Despite threats to public health posed by the coronavirus disease, renamed covid-19, the government is optimistic of closing 2022 with 50 million insured Filipinos.
In an interview, Juan Paolo P. Roxas, Microinsurance Head at Insurance Commission (IC), said insuring 50 million Filipinos in two years is the fighting target of the government.
“It’s the mandate of the government — to ensure 50 million Filipinos by 2022. That’s achievable. The industry is very optimistic in reaching out, particularly to the grassroots,” Roxas told reporters.
“Our goal is to work with everybody. We are now moving to tap the untapped market this year,” he added.
Roxas said the coronavirus outbreak may not hurt the insurance industry given that “human health is just one of the aspects of the business.”
He said developments such as the virus outbreak and the recent eruption of the Taal Volcano last January would make Filipinos more aware of the importance of getting insurance cover.
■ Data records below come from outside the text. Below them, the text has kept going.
(* ===== verification/Text.v ===== *)
(** * Encodings

    The encodings that keys, identifiers, addresses and tickets are exchanged
    in come from libraries: [hex], [base32] and [bincode].  The classes are what
    the sources call of them; their laws say that decoding undoes encoding, which
    is what each library documents.  What a decoder makes of other input is left
    open. *)

From S2P Require Import Prelude.

Local Open Scope Z_scope.
Local Open Scope outcome_scope.

(** Strings of ASCII characters. *)
Fixpoint is_ascii (s : string) : bool :=
  match s with
  | "" => true
  | String c s' => (Ascii.N_of_ascii c <? 128)%N && is_ascii s'
  end.

(** [hex::encode] and [hex::decode]. *)
Class Hex : Type := {
  hex_encode : bytes -> string;
  hex_decode : string -> outcome error bytes;
  hex_decode_encode : forall bs, hex_decode (hex_encode bs) = Ok bs
}.

(** [base32::encode] and [base32::decode] with [Rfc4648 { padding: false }]. *)
Class Base32 : Type := {
  base32_encode : bytes -> string;
  base32_decode : string -> option bytes;
  base32_decode_encode : forall bs, base32_decode (base32_encode bs) = Some bs;
  base32_ascii : forall bs, is_ascii (base32_encode bs) = true
}.

(** [bincode::serde::encode_to_vec] and [decode_from_slice] in the standard
    configuration: the value and the number of bytes read. *)
Class Bincode (A : Type) : Type := {
  encode_to_vec : A -> outcome error bytes;
  decode_from_slice : bytes -> outcome error (A * Z);
  bincode_decode_encode : forall x bs rest,
    encode_to_vec x = Ok bs -> decode_from_slice (bs ++ rest) = Ok (x, len bs)
}.

(** The pair of functions that [UuidV4], [NodeAddr], [RelayAddr] and
    [TransferTicket] each have: the value in bincode, written in base32. *)
Section base32_bincode.

Context {A : Type} `{Base32} `{Bincode A}.

Definition base32_of (x : A) : outcome error string :=
  let? serialized := encode_to_vec x in Ok (base32_encode serialized).

Definition of_base32 (encoded : string) : outcome error A :=
  let? decoded := ok_or (Anyhow "Failed to decode base32 string") (base32_decode encoded) in
  match decode_from_slice decoded with
  | Ok (x, _) => Ok x
  | Err e => Err (Caused "Failed to decode base32 string: " e)
  | Panic => Panic
  end.

Lemma of_base32_of (x : A) (s : string) : base32_of x = Ok s -> of_base32 s = Ok x.
Proof.
  unfold base32_of, of_base32. destruct (encode_to_vec x) as [bs| |] eqn:E; try done.
  intros [= <-]. rewrite base32_decode_encode. cbn [ok_or outcome_bind].
  rewrite <- (app_nil_r bs). by rewrite (bincode_decode_encode _ _ _ E).
Qed.

End base32_bincode.

(** An encoding for witnesses: two letters from A to P for each byte. *)

Definition nibble (n : N) : Ascii.ascii := Ascii.ascii_of_N (65 + n).

Definition nibble_val (c : Ascii.ascii) : N := Ascii.N_of_ascii c - 65.

Fixpoint letters (bs : bytes) : string :=
  match bs with
  | [] => ""
  | b :: bs' =>
      String (nibble (Byte.to_N b / 16)) (String (nibble (Byte.to_N b mod 16)) (letters bs'))
  end.

Fixpoint of_letters (s : string) : option bytes :=
  match s with
  | "" => Some []
  | String _ "" => None
  | String c (String d s') =>
      match Byte.of_N (16 * nibble_val c + nibble_val d), of_letters s' with
      | Some b, Some bs => Some (b :: bs)
      | _, _ => None
      end
  end.

Lemma of_letters_letters (bs : bytes) : of_letters (letters bs) = Some bs.
Proof.
  induction bs as [|b bs IH]; [done|]. cbn [letters of_letters]. rewrite IH. by destruct b.
Qed.

Lemma letters_ascii (bs : bytes) : is_ascii (letters bs) = true.
Proof. induction bs as [|b bs IH]; [done|]. cbn [letters is_ascii]. rewrite IH. by destruct b. Qed.

Lemma of_letters_hex (bs : bytes) :
  ok_or (Anyhow "Odd number of digits") (of_letters (letters bs)) = Ok bs.
Proof. by rewrite of_letters_letters. Qed.

Definition letters_hex : Hex := {|
  hex_encode := letters;
  hex_decode := fun s => ok_or (Anyhow "Odd number of digits") (of_letters s);
  hex_decode_encode := of_letters_hex
|}.

Definition letters_base32 : Base32 := {|
  base32_encode := letters;
  base32_decode := of_letters;
  base32_decode_encode := of_letters_letters;
  base32_ascii := letters_ascii
|}.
He said threats to public health should also challenge the insurance industry to come up with new products that would address new and emerging needs.
In a separate interview, Cebuana Lhuillier president and chief executive officer Jean Henri Lhuillier said the covid-19 outbreak is both a challenge and an opportunity for the insurance businesses.
Jonathan Batangan, first vice president and group head of Cebuana Lhuillier’s new venture Insurance Brokers Inc., said they will tap insurance partners to create new products that will provide coverage against epidemic outbreaks like covid-19.
The IC has yet to release full-year data on the industry’s performance in 2019. But as of the third quarter that year, some 40 million Filipinos have already been insured.
“We are optimistic and quite confident that by the year 2022, if things are steady just the way they are, we can hit the target. That means we have to onboard five million Filipinos a year,” Roxas stressed.
As of end-September, premium income soared 32.67 percent to P224.97 billion in three years — that’s a 2.768 percent increase from P218.91 billion in the same period in 2018.
Before this, premium income totaled P181.51 billion and P169.56 billion in the third quarter of 2017 and 2016, respectively.
Data showed life-sector premiums accounted for the bulk of 2019 premiums at P172.05 billion as of end-September while the nonlife sector contributed P44.02 billion in net premium written.
In 2016, the IC released microinsurance frameworks for agriculture, the health, and pre-need products to make the Philippines a microinsurance model in the region.